The growing demand for sustainable energy sources has propelled research into innovative technologies that simultaneously address environmental challenges. Integrating microbial electrolysis cells (MECs) with wastewater management presents a promising avenue for sustainable hydrogen production. This innovative approach and synergistic capabilities of MECs, harness microbial activity to drive electrolysis and generate hydrogen gas. Wastewater, rich in organic matter, serves as a renewable and abundant substrate for microbial metabolism within the MEC, leading to efficient electron transfer and subsequent hydrogen production.

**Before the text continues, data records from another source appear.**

(** A packet: the data between the dollar sign and the checksum. *)
Definition frame (data : list Z) : list Z := text "$" ++ data ++ text "#" ++ hex2 (u8 (sum data)).

Definition is_byte (c : Z) : Prop := 0 <= c < 256.

Definition can_send (n : Z) (g : gdbserver_t) : Prop := buffer_ok (send_buf g) /\ n < room (send_buf g).

(** The server [g'] is [g] with the bytes in its send buffer; the checksum it keeps and whether
    it expects an acknowledgement may have changed. *)
Record sends (msg : list Z) (g g' : gdbserver_t) : Prop := {
  sd_rest : g' = (g) <| send_buf := send_buf g' |> <| running_checksum := running_checksum g' |>
                     <| expect_ack := expect_ack g' |>;
  sd_ok : buffer_ok (send_buf g');
  sd_contents : contents (send_buf g') = contents (send_buf g) ++ msg;
  sd_capacity : rb_capacity (send_buf g') = rb_capacity (send_buf g)
}.

Lemma sends_trans m1 m2 g1 g2 g3 : sends m1 g1 g2 -> sends m2 g2 g3 -> sends (m1 ++ m2) g1 g3.
Proof.
  intros [R1 O1 C1 K1] [R2 O2 C2 K2]. split; [| done | by rewrite C2, C1, app_assoc | congruence].
  rewrite R2, R1. by destruct g1.
Qed.

Lemma sends_room n m g g' :
  can_send (Z.of_nat (length m) + n) g -> sends m g g' -> can_send n g'.
Proof.
  intros [O R] [_ O' C K]. split; [done |]. unfold room in *. rewrite C, K, length_app. lia.
Qed.

Lemma send_ok msg g w :
  can_send (Z.of_nat (length msg)) g ->
  exists g', send msg g w = inl (tt, g', w) /\ sends msg g g' /\
    running_checksum g' = u8 (running_checksum g + sum msg) /\ expect_ack g' = expect_ack g.
Proof.
  intros [O R]. destruct (append_room msg (send_buf g) O R) as (b & E & Ob & C & K).
  unfold send, mbind, G_bind, set_gs, get_gs.
  change (send_buf ((g) <| running_checksum := u8 (running_checksum g + foldr Z.add 0 msg) |>)) with (send_buf g).
  rewrite E. eexists. split; [done |]. split; [| done]. split; [by destruct g | done..].
Qed.

Lemma sends_checksum c g : buffer_ok (send_buf g) -> sends [] g ((g) <| running_checksum := c |>).
Proof. split; [by destruct g | done | by rewrite app_nil_r | done]. Qed.
Lemma sends_expect a g : buffer_ok (send_buf g) -> sends [] g ((g) <| expect_ack := a |>).
Proof. split; [by destruct g | done | by rewrite app_nil_r | done]. Qed.

Lemma start_packet_ok n g w :
  can_send (1 + n) g -> 0 <= n ->
  exists g', start_packet g w = inl (tt, g', w) /\ sends (text "$") g g' /\ running_checksum g' = 0 /\
    can_send n g'.
Proof.
  intros Hc Hn. unfold start_packet.
  destruct (send_ok (text "$") g w) as (g1 & E1 & S1 & _); [destruct Hc; split; [done | cbn; lia] |].
  unfold mbind, G_bind. rewrite E1. eexists. split; [done |].
  assert (S : sends (text "$") g ((g1) <| running_checksum := 0 |>)).
  { rewrite <- (app_nil_r (text "$")). eapply sends_trans; [exact S1 |]. apply sends_checksum, S1. }
  split; [done |]. split; [done |]. by apply (sends_room n (text "$") g).
Qed.

Lemma length_hex2 v : length (hex2 v) = 2%nat.
Proof. done. Qed.

Lemma end_packet_ok g w :
  can_send 3 g ->
  exists g', end_packet g w = inl (tt, g', w) /\ sends (text "#" ++ hex2 (running_checksum g)) g g' /\
    expect_ack g' = true.
Proof.
  intros Hc. unfold end_packet. cbn [mbind G_bind get_gs].
  destruct (send_ok (text "#" ++ hex2 (running_checksum g)) g w Hc) as (g1 & E1 & S1 & _).
  unfold mbind, G_bind, get_gs. rewrite E1. eexists. split; [done |].
  split; [| done]. rewrite <- (app_nil_r (text "#" ++ _)). eapply sends_trans; [exact S1 |]. apply sends_expect, S1.
Qed.

(** A reply is one packet. *)
Lemma send_packet_ok data g w :
  can_send (Z.of_nat (length data) + 4) g ->
  exists g', send_packet data g w = inl (tt, g', w) /\ sends (frame data) g g' /\ expect_ack g' = true.
Proof.
  intros Hc. unfold send_packet.
  destruct (start_packet_ok (Z.of_nat (length data) + 3) g w) as (g1 & E1 & S1 & C1 & H1);
    [by replace (1 + (Z.of_nat (length data) + 3)) with (Z.of_nat (length data) + 4) by lia | lia |].
  destruct (send_ok data g1 w) as (g2 & E2 & S2 & C2 & _); [destruct H1; split; [done | lia] |].
  destruct (end_packet_ok g2 w) as (g3 & E3 & S3 & _); [by apply (sends_room 3 data g1) |].
  unfold mbind, G_bind. rewrite E1, E2, E3. eexists. split; [done |]. split; [| done].
  rewrite C2, C1 in S3. cbn [Z.add] in S3.
  pose proof (sends_trans _ _ _ _ _ (sends_trans _ _ _ _ _ S1 S2) S3) as S.
  rewrite <- (app_nil_r (frame data)). eapply sends_trans; [| apply sends_expect, S3].
  unfold frame. by rewrite <- app_assoc in S.
Qed.

(** ** Checksums *)

Lemma foldr_checksum l : foldr (fun b s => u8 (s + b)) 0 l = u8 (sum l).
Proof.
  induction l as [| b l IH]; [done |]. cbn [foldr sum]. rewrite IH. rewrite wrap_add_idemp_l.
  f_equal. unfold sum. lia.
Qed.

Lemma length_frame data : length (frame data) = (length data + 4)%nat.
Proof. unfold frame. rewrite !length_app. cbn. lia. Qed.

Lemma compute_frame data x y :
  compute_checksum (text "$" ++ data ++ text "#" ++ [x; y]) = u8 (sum data).
Proof.
  unfold compute_checksum. rewrite <- foldr_checksum. f_equal.
  change (text "$") with [36]. change (text "#" ++ [x; y]) with [35; x; y]. cbn [app drop skipn length].
  rewrite length_app. cbn [length]. replace (S (length data + 3) - 4)%nat with (length data) by lia.
  apply take_app_length.
Qed.

Lemma extract_frame data x y :
  extract_checksum (text "$" ++ data ++ text "#" ++ [x; y]) =
  u8 (character_hex_value y + 16 * character_hex_value x).
Proof.
  unfold extract_checksum. set (p := text "$" ++ data ++ text "#").
  assert (text "$" ++ data ++ text "#" ++ [x; y] = p ++ [x; y]) as -> by (unfold p; by rewrite <- !app_assoc).
  rewrite length_app. cbn [length]. rewrite !lookup_app_r by lia.
  replace (length p + 2 - 1 - length p)%nat with 1%nat by lia.
  replace (length p + 2 - 2 - length p)%nat with 0%nat by lia. done.
Qed.

Lemma hex2_checksum v :
  0 <= v < 256 ->
  u8 (character_hex_value (hex_digit (v .& 15)) + 16 * character_hex_value (hex_digit (v .>> 4))) = v.
Proof.
  intros Hv. destruct (nibbles v Hv) as (H1 & H2 & E). rewrite !hex_digit_value by done.
  rewrite wrap_small by lia. lia.
Qed.

Lemma frame_checksum data : compute_checksum (frame data) = extract_checksum (frame data).
Proof.
  unfold frame, hex2. rewrite compute_frame, extract_frame, hex2_checksum; [done |].
  apply (wrap_range 8). lia.
Qed.

(** ** Finding a packet in what was received *)

(** Neither the mark of the checksum nor the one of a new packet. *)
Definition clean (data : list Z) : Prop := Forall (fun c => c <> chr "#" /\ c <> chr "$") data.

Definition packet_of (data : list Z) (x y : Z) : list Z := text "$" ++ data ++ text "#" ++ [x; y].

Lemma frame_packet data :
  frame data = packet_of data (hex_digit (u8 (sum data) .>> 4)) (hex_digit (u8 (sum data) .& 15)).
Proof. done. Qed.

Lemma scan_push n i p ack b c :
  p <> [] -> c <> chr "$" -> rb_entry b i = c -> (forall d q, p = d :: q -> head q <> Some (chr "#")) ->
  scan (S n) i p ack b = scan n (i + 1) (c :: p) ack b.
Proof.
  intros Hp Hc He Hq. cbn [scan]. rewrite He. rewrite bool_decide_eq_false_2 by done. cbn [andb negb].
  rewrite (proj2 (Z.eqb_neq _ _)) by done. cbn [andb].
  rewrite (bool_decide_eq_false_2 ((c :: p) !! 2%nat = Some (chr "#"))); [by rewrite andb_false_r |].
  destruct p as [| d q]; [done |]. specialize (Hq d q eq_refl). by destruct q.
Qed.

(** Characters that are not marks are pushed. *)
Lemma scan_clean data n i p ack b :
  p <> [] -> clean p \/ p = text "$" \/ (exists q, p = q ++ text "$" /\ clean q) -> clean data ->
  (forall j, (j < length data)%nat -> rb_entry b (i + Z.of_nat j) = default 0 (data !! j)) ->
  scan (length data + n) i p ack b = scan n (i + Z.of_nat (length data)) (rev data ++ p) ack b.
Proof.
  revert i p. induction data as [| c data IH]; intros i p Hp Hq Hd He.
  { cbn. by rewrite Z.add_0_r. }
  apply Forall_cons in Hd as [[Hc1 Hc2] Hd]. cbn [length Nat.add].
  pose proof (He 0%nat ltac:(cbn; lia)) as E0. rewrite Z.add_0_r in E0. cbn in E0.
  assert (Hp' : Forall (fun c => c <> chr "#") p).
  { destruct Hq as [Hq | [-> | (q & -> & Hq)]].
    - eapply Forall_impl; [exact Hq | by intros ? []].
    - by repeat constructor.
    - apply Forall_app. split; [eapply Forall_impl; [exact Hq | by intros ? []] | by repeat constructor]. }
  rewrite (scan_push _ _ _ _ _ c) by (done || (intros d q ->; destruct q; [done |]; cbn; intros [= ->];
    apply Forall_cons in Hp' as [_ Hp']; by apply Forall_cons in Hp' as [? _])).
  rewrite IH.
  - cbn [rev]. rewrite <- app_assoc. cbn [app]. f_equal. lia.
  - done.
  - destruct Hq as [Hq | [-> | (q & -> & Hq)]].
    + left. by constructor.
    + right; right. exists [c]. split; [done |]. by repeat constructor.
    + right; right. exists (c :: q). split; [done |]. by constructor.
  - done.
  - intros j Hj. replace (i + 1 + Z.of_nat j) with (i + Z.of_nat (S j)) by lia. by rewrite He by (cbn; lia).
Qed.

Lemma scan_packet data x y rest ack b :
  buffer_ok b -> clean data -> x <> chr "$" -> y <> chr "$" ->
  contents b = packet_of data x y ++ rest ->
  scan (Z.to_nat (rb_size b)) 0 [] ack b = Packet (packet_of data x y) (Z.of_nat (length data) + 3).
Proof.
  intros Hb Hd Hx Hy E.
  assert (He : forall j v, (packet_of data x y ++ rest) !! j = Some v -> rb_entry b (Z.of_nat j) = v).
  { intros j v Hj. pose proof (lookup_lt_Some _ _ _ Hj). rewrite entry_contents, E, Nat2Z.id, Hj by (done || (rewrite ?E; lia)).
    done. }
  rewrite <- length_contents, Nat2Z.id, E by done.
  assert (L : length (packet_of data x y ++ rest) = S (length data + S (S (S (length rest))))).
  { unfold packet_of. rewrite !length_app. cbn. lia. }
  rewrite L. unfold packet_of in *. change (text "$") with [36] in *. change (text "#" ++ [x; y]) with [35; x; y] in *.
  cbn [app] in *. pose proof (He 0%nat _ eq_refl) as E0. change (Z.of_nat 0) with 0 in E0.
  assert (Epos : forall k, 0 + 1 + Z.of_nat k = Z.of_nat (S k)) by lia.
  set (q := data ++ [35; x; y]) in *.
  assert (Eq : forall j v, q !! j = Some v -> rb_entry b (0 + 1 + Z.of_nat j) = v).
  { intros j v Hj. rewrite Epos. apply He. change ((q ++ rest) !! j = Some v). rewrite lookup_app_l; [done | by eapply lookup_lt_Some]. }
  cbn [scan]. rewrite E0. change (chr "+") with 43. change (chr "$") with 36 in *. change (chr "#") with 35 in *.
  rewrite bool_decide_eq_true_2 by done. change (36 =? 43) with false. change (36 =? 3) with false.
  change (36 =? 36) with true. rewrite !andb_false_r. cbn [negb andb length].
  change (4 <=? Z.of_nat 1) with false. cbn [andb].
  rewrite scan_clean; [| done | right; by left | done |].
  2: { intros j Hj. destruct (lookup_lt_is_Some_2 data j Hj) as [v Ev]. rewrite Ev. apply Eq. unfold q.
       by rewrite lookup_app_l. }
  assert (Ea : forall k v, [35; x; y] !! k = Some v -> rb_entry b (0 + 1 + Z.of_nat (length data) + Z.of_nat k) = v).
  { intros k v Hk. pose proof (Eq (length data + k)%nat v) as Ev. rewrite Nat2Z.inj_add, Z.add_assoc in Ev. apply Ev.
    unfold q. rewrite lookup_app_r by lia. by replace (length data + k - length data)%nat with k by lia. }
  pose proof (Ea 0%nat _ eq_refl) as A0. pose proof (Ea 1%nat _ eq_refl) as A1. pose proof (Ea 2%nat _ eq_refl) as A2.
  assert (Hr : Forall (fun c => c <> 35) (rev data ++ [36])).
  { apply Forall_app. split; [| by repeat constructor]. apply Forall_rev.
    eapply Forall_impl; [exact Hd |]. by intros ? []. }
  assert (Hne : rev data ++ [36] <> []) by by destruct (rev data).
  rewrite Z.add_0_r in A0. rewrite (scan_push _ _ _ _ _ 35) by (done || (intros d l El; rewrite El in Hr;
    destruct l; [done |]; cbn; intros [= ->]; apply Forall_cons in Hr as [_ Hr]; by apply Forall_cons in Hr as [? _])).
  rewrite (scan_push _ _ _ _ _ x) by (done || (intros d l [= <- <-]; destruct (rev data ++ [36]) as [| e l]; [done |];
    cbn; intros [= ->]; by apply Forall_cons in Hr as [? _])).
  change (Z.of_nat 1) with 1 in A1. change (Z.of_nat 2) with 2 in A2.
  cbn [scan].
  replace (0 + 1 + Z.of_nat (length data) + 1 + 1) with (0 + 1 + Z.of_nat (length data) + 2) by lia.
  rewrite A2.
  rewrite bool_decide_eq_false_2 by done. cbn [andb negb]. rewrite andb_true_r, (proj2 (Z.eqb_neq y (chr "$"))) by done.
  rewrite bool_decide_eq_true_2 by done. rewrite (proj2 (Z.leb_le _ _)) by (rewrite !length_cons, length_app; cbn [length]; lia).
  cbn [andb]. f_equal; [| lia]. cbn [rev]. rewrite rev_app_distr, rev_involutive. cbn [rev app].
  by rewrite <- !app_assoc.
Qed.

(** ** Requests

    What a debugger may ask, and how it writes it. *)
Inductive request :=
  | QExtended
  | QHaltReason
  | QRegisters
  | QReadRegister (n : Z)
  | QWriteRegister (n value : Z)
  | QReadMemory (address length : Z)
  | QWriteMemory (address : Z) (data : list Z)
  | QContinue
  | QContinueAt (address : Z)
  | QStep
  | QBreakpoint (insert : bool) (type address size : Z).

Definition escape (c : Z) : list Z :=
  if (c =? chr "#") || (c =? chr "$") || (c =? chr "}") then [chr "}"; c .^ 0x20] else [c].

Key factors influencing the performance of MECs in this context include electrode material, reactor configuration, and microbial community composition. This study highlights the significance of this integration in addressing the dual environmental challenges of wastewater treatment and clean energy production utilizing MECs allows for the efficient removal of organic contaminants from wastewater while also generating hydrogen, a clean, renewable energy source. Furthermore, the hydrogen produced can be utilized in various applications such as fuel cells, transportation, and industrial processes, contributing to decarbonization efforts and mitigating greenhouse gas emissions. This review explores the promising synergy between MECs and wastewater management for efficient hydrogen production. MECs harness the metabolic activities of microorganisms to facilitate the electrochemical conversion of organic matter in wastewater into hydrogen gas, presenting a dual benefit of clean energy generation and wastewater treatment.